Lemma X1_adjust_for_none_idempotent_witness :
  (Toml._adjust_for_none (depth_limit 1)
     (Toml._adjust_for_none (depth_limit 1000)
        [("a", TTable [("b", TTable [])])]).1).1
  = (Toml._adjust_for_none (depth_limit 1000)
       [("a", TTable [("b", TTable [])])]).1.
Proof.
  apply (X1_adjust_for_none_idempotent (depth_limit 1000) (depth_limit 1)
           [("a", TTable [("b", TTable [])])]).
  reflexivity.
Defined.

(** X2. After a call of [_adjust_for_none] that returned, no entry reached
    through nested tables holds an empty table any more; and the call
    returns when the stack has room for the nesting of the dictionary. *)
Theorem X2_no_empty_table_left (stack_overflow : list string -> bool)
    (parsed_dict : Toml.dict) :
  ((Toml._adjust_for_none stack_overflow parsed_dict).2 = Return tt ->
   forall ks : list string,
     ks <> [] ->
     Toml.lookup_pos (Toml.keys ks)
       (TTable (Toml._adjust_for_none stack_overflow parsed_dict).1)
     <> Some (TTable []))
  /\ ((forall ks, (length ks <= table_depth (TTable parsed_dict))%nat ->
                  stack_overflow ks = false) ->
      (Toml._adjust_for_none stack_overflow parsed_dict).2 = Return tt).
Proof.
  split; [|apply _adjust_for_none_room].
  intros Hret ks Hne. rewrite (_adjust_for_none_Return _ _ Hret).
  rewrite lookup_keys_normalised_dict by done.
  destruct (Toml.lookup_pos (Toml.keys ks) (TTable parsed_dict)) as [v|];
    [|discriminate].
  intros [= H]. by apply normalised_not_empty_table in H.
Qed.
################
→ Your task
Above are the records. Identify each line that contains the word "forall".

→ Solution for this exercise
   forall ks : list string,
  /\ ((forall ks, (length ks <= table_depth (TTable parsed_dict))%nat ->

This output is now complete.